Brady will be joined by co-chair Tejal Gandhi, M.D., M.P.H., CPPS, chief clinical and safety officer for the Institute for Healthcare Improvement (IHI), along with nearly two-dozen experts from health care, policy, regulatory, and advocacy communities.
The National Steering Committee for Patient Safety is charged with creating a National Action Plan for the Prevention of Health Care Harm and to continue the quest to eliminate patient harm and affirm safety as a national priority.
Although recent estimates show declines in patient safety episodes, such as adverse drug events and injuries from falls, there is broad consensus that additional steps must be taken to further protect patients from injury or death.

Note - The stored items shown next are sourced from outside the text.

(** [df[k] = scalar] *)
Definition setitem_scalar (df : DataFrame) (k : string) (v : cell)
  : DataFrame :=
  mkDataFrame (dict_set (columns df) k (repeat v (nrows df))) (nrows df).

(** [df[k] = series] *)
Definition setitem (df : DataFrame) (k : string) (col : list cell)
  : DataFrame :=
  mkDataFrame (dict_set (columns df) k col) (nrows df).

(** The numbers of a column, NaN skipped; text is refused. *)
Fixpoint numbers (col : list cell) : result (list Q) :=
  match col with
  | [] => Ok []
  | Str _ :: _ => Raise TypeError
  | Flt NaN :: col' => numbers col'
  | Flt (Fin q) :: col' => rbind (numbers col') (fun qs => Ok (q :: qs))
  end.

Definition is_Flt (c : cell) : Prop :=
  match c with Flt _ => True | Str _ => False end.

Definition Qsum (l : list Q) : Q := fold_left Qplus l 0%Q.

(** [Series.mean()]: NaN for a column without numbers. *)
Definition mean (col : list cell) : result pyfloat :=
  rbind (numbers col) (fun qs =>
  match qs with
  | [] => Ok NaN
  | _ => Ok (Fin (Qsum qs / inject_Z (Z.of_nat (List.length qs))))
  end).

(** [df[k].mean()] *)
Definition column_mean (df : DataFrame) (k : string) : result pyfloat :=
  rbind (getitem df k) mean.

(** [df[ks].mean(axis=1)]: for each row, the mean over the selected
    columns. *)
Definition mean_axis1 (df : DataFrame) (ks : list string)
  : result (list cell) :=
  rbind (mapR (getitem df) ks) (fun cols =>
  mapR (fun i => rbind (mean (map (fun col => nth i col (Flt NaN)) cols))
                       (fun m => Ok (Flt m)))
       (seq 0 (nrows df))).

End Pandas.

(** ** detect.py *)

Module Detect.
Import Utils Pandas.

Definition is_original (f : string) : bool :=
  endswith_any (lower f) [".jpg"; ".jpeg"; ".png"].

Section Driver.

Context {Image ndarray : Type}.
Variable w : World Image ndarray.
Lemma checked_waitForJob_loop fuel jobid verbose w :
  checked_outcome w (waitForJob_loop cfg lib fuel jobid verbose w).
Proof.
  revert w. induction fuel as [|fuel IH]; intros w; simpl.
  - exists []. rewrite app_nil_r. split; [reflexivity | left; apply clean_nil].
  - pose proof (checked_outcome_Done _ w (checked_waitForJob_turn jobid verbose)) as H.
    destruct (waitForJob_turn cfg lib jobid verbose w) as [[[[|] jobDesc]|e] w1]; simpl in H.
    + destruct H as (evs & Ht & [H | (? & ? & ? & ? & _ & _ & _ & [=] & _)]).
      exists evs. split; [exact Ht | now left].
    + destruct H as (evs & Ht & [H | (? & ? & ? & ? & _ & _ & _ & [=] & _)]).
      apply (checked_outcome_after w w1 evs); auto.
    + destruct H as (evs & Ht & H). exists evs. split; [exact Ht|].
      destruct H as [H | (evs0 & rq & rs & e0 & -> & Hc & Hs & [= <-] & Hrep)].
      * now left.
      * right. exists evs0, rq, rs, e. auto.
Qed.

Lemma checked_waitForJob fuel jobid verbose w :
  checked_outcome w (waitForJob cfg lib fuel jobid verbose w).
Proof.
  unfold waitForJob. destruct verbose; simpl.
  - unfold print, emit. eapply checked_outcome_after; [| | apply checked_waitForJob_loop].
    + reflexivity.
    + now apply clean_one.
  - apply checked_waitForJob_loop.
Qed.

Lemma checked_returning {A} (f : A -> pyobj) (m : M A) (w : world) :
  checked m -> checked_outcome w (returning f m w).
Proof.
  intros Hm. pose proof (checked_outcome_Done m w Hm) as (evs & Ht & H).
  unfold returning. destruct (m w) as [[a|e] w1]; simpl in *.
  - exists evs. split; [exact Ht|].
    destruct H as [H | (? & ? & ? & ? & _ & _ & _ & [=] & _)]. now left.
  - exists evs. split; [exact Ht|].
    destruct H as [H | (evs0 & rq & rs & e0 & -> & Hc & Hs & [= <-] & Hrep)].
    + now left.
    + right. exists evs0, rq, rs, e. auto.
Qed.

“We know that our challenge is great,” said Brady. “Even today, too many patients are harmed when seeking care. But we believe strongly that a new era of patient safety is within reach and that we can accomplish much more working together to solve this problem than working alone. Coordination in pursuit of this shared commitment will help us make better use of the knowledge we have and learn more about how to keep patients safe.”

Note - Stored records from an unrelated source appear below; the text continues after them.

(** The deletion loop of [clearPreviousMessages] returns whatever the
    transport does with each message; it touches nothing but the record of
    deletions and the console. *)
Lemma deleteLoop_frame remote l : forall w,
  exists w',
    forOf l (fun messageId =>
               try_catch (deleteMessage remote messageId)
                         (fun _ => consoleLog "Не удалось удалить сообщение")) w
      = (Returned tt, w') /\
    from_id w' = from_id w /\ userState w' = userState w /\
    outbox w' = outbox w /\ apiCalls w' = apiCalls w /\
    nextMessageId w' = nextMessageId w /\
    deleted w' = deleted w ++ l /\
    SessionManager.sessionData (manager w') = SessionManager.sessionData (manager w) /\
    SessionManager.disk (manager w') = SessionManager.disk (manager w).
Proof.
  induction l as [|messageId l IH]; intros w.
  - exists w. cbn. rewrite app_nil_r. repeat split.
  - cbn [forOf]. unfold bind at 1, try_catch at 1, deleteMessage at 1.
    destruct (deleteFails remote messageId).
    + cbn [consoleLog].
      match goal with |- context [forOf l ?body ?w0] =>
        destruct (IH w0) as (w' & Heq & a & b & c & d & e & f & g & h) end.
      exists w'. rewrite Heq. cbn in *. rewrite f, <- app_assoc.
      repeat split; assumption.
    + match goal with |- context [forOf l ?body ?w0] =>
        destruct (IH w0) as (w' & Heq & a & b & c & d & e & f & g & h) end.
      exists w'. rewrite Heq. cbn in *. rewrite f, <- app_assoc.
      repeat split; assumption.
Qed.

(** What [clearPreviousMessages] does when there is something to clear. *)
Lemma clearPreviousMessages_clears remote w userId first others :
  userIdOf w = Some userId ->
  ctxMessageIds w = Some (first :: others) ->
  exists w1 w',
    clearPreviousMessages remote w = (Returned tt, w') /\
    SessionManager.sessionData (manager w1) = SessionManager.sessionData (manager w) /\
    SessionManager.disk (manager w1) = SessionManager.disk (manager w) /\
    manager w' =
      SessionManager.updateUserState userId
        (mkPartial None None (Some (Some [])) (Some (ctxCallbackMap w)) None)
        (manager w1) /\
    userState w' = set_messageIds (Some []) <$> userState w /\
    from_id w' = from_id w /\ outbox w' = outbox w /\ apiCalls w' = apiCalls w /\
    nextMessageId w' = nextMessageId w /\
    deleted w' = deleted w ++ first :: others.
Proof.
  intros Hid Hids. unfold clearPreviousMessages, bind at 1, get at 1.
  rewrite Hid, Hids. unfold try_catch at 1, bind at 1.
  destruct (deleteLoop_frame remote (first :: others) w)
    as (w1 & Heq & a & b & c & d & e & f & g & h).
  rewrite Heq. exists w1. eexists. split; [reflexivity|]. cbn.
  unfold ctxCallbackMap. rewrite b.
  repeat split; assumption.
Qed.

(** What [clearPreviousMessages] does otherwise. *)
Lemma clearPreviousMessages_nothing remote w :
  userIdOf w = None \/ hasMessageIds (ctxMessageIds w) = false ->
  clearPreviousMessages remote w = (Returned tt, w).
Proof.
  intros H. unfold clearPreviousMessages, bind at 1, get at 1.
  destruct (userIdOf w); [|reflexivity].
  destruct H as [H|H]; [discriminate|].
  destruct (ctxMessageIds w) as [[|? ?]|]; try reflexivity. discriminate.
Qed.

Lemma storedDiagnosis_updateUserState userId update m w w' :
  manager w' = SessionManager.updateUserState userId update m ->
  SessionManager.sessionData m = SessionManager.sessionData (manager w) ->
  p_diagnosis update = None ->
  storedDiagnosis userId w' = storedDiagnosis userId w.
Proof.
  intros Hm Hdata Hupd. unfold storedDiagnosis. rewrite Hm.
  rewrite SessionManagerFacts.getUserState_updateUserState.
  unfold SessionManager.getUserState. rewrite Hdata.
  cbn. rewrite Hupd. cbn.
  destruct (SessionManager.sessionData (manager w) !! userId); reflexivity.
Qed.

The committee meets for the first time today in Boston ahead of the 20th Annual IHI/NPSF Patient Safety Congress.
This new effort stems from a 2017 Call to Action issued by the National Patient Safety Foundation (NPSF), which merged with IHI last year to combine the strengths of the two organizations around patient safety. The Call to Action frames harm from health care as an issue that affects all of society and demands a coordinated response by the health care and public health sectors.
“For decades, experts have called for increased coordination to improve patient safety, but such a strategy has not been fully instituted,” Gandhi said. “There is still so much work to be done in patient safety, in part because we’ve reached the limits of what a ‘project by project’ approach can achieve. Instead of declaring ‘mission accomplished,’ we need to take steps to advance total systems safety—safety that is systematic and uniformly applied across the health system.”
AHRQ and IHI/NPSF will continue working to produce data, analytics, tools, and resources for hospitals and other health care organizations to improve patient safety while providing the best, safest possible care to patients.
Inaugural Members of the National Steering Committee on Patient Safety
- Agency for Healthcare Research and Quality.
- American Association of Retired Persons.
- American Board of Medical Specialties.
- American College of Healthcare Executives.
- American College of Physicians.
- American College of Surgeons.
- American Hospital Association.
- American Nurses Association.
- Centers for Disease Control and Prevention.
- Centers for Medicare & Medicaid Services.
- Children’s Hospitals’ Solutions for Patient Safety.
- DNV GL - Healthcare.
- ECRI Institute.
- Institute for Healthcare Improvement and the IHI/NPSF Lucian Leape Institute.
- Institute for Safe Medication Practices.
- The Joint Commission.
- Mothers Against Medical Error.
- National Association for Healthcare Quality.
- National Quality Forum.
- Occupational Safety and Health Administration.
- Project Patient Care.
- Society to Improve Diagnosis in Medicine.
- US Food and Drug Administration.
- VA National Center for Patient Safety, Veterans Health Administration.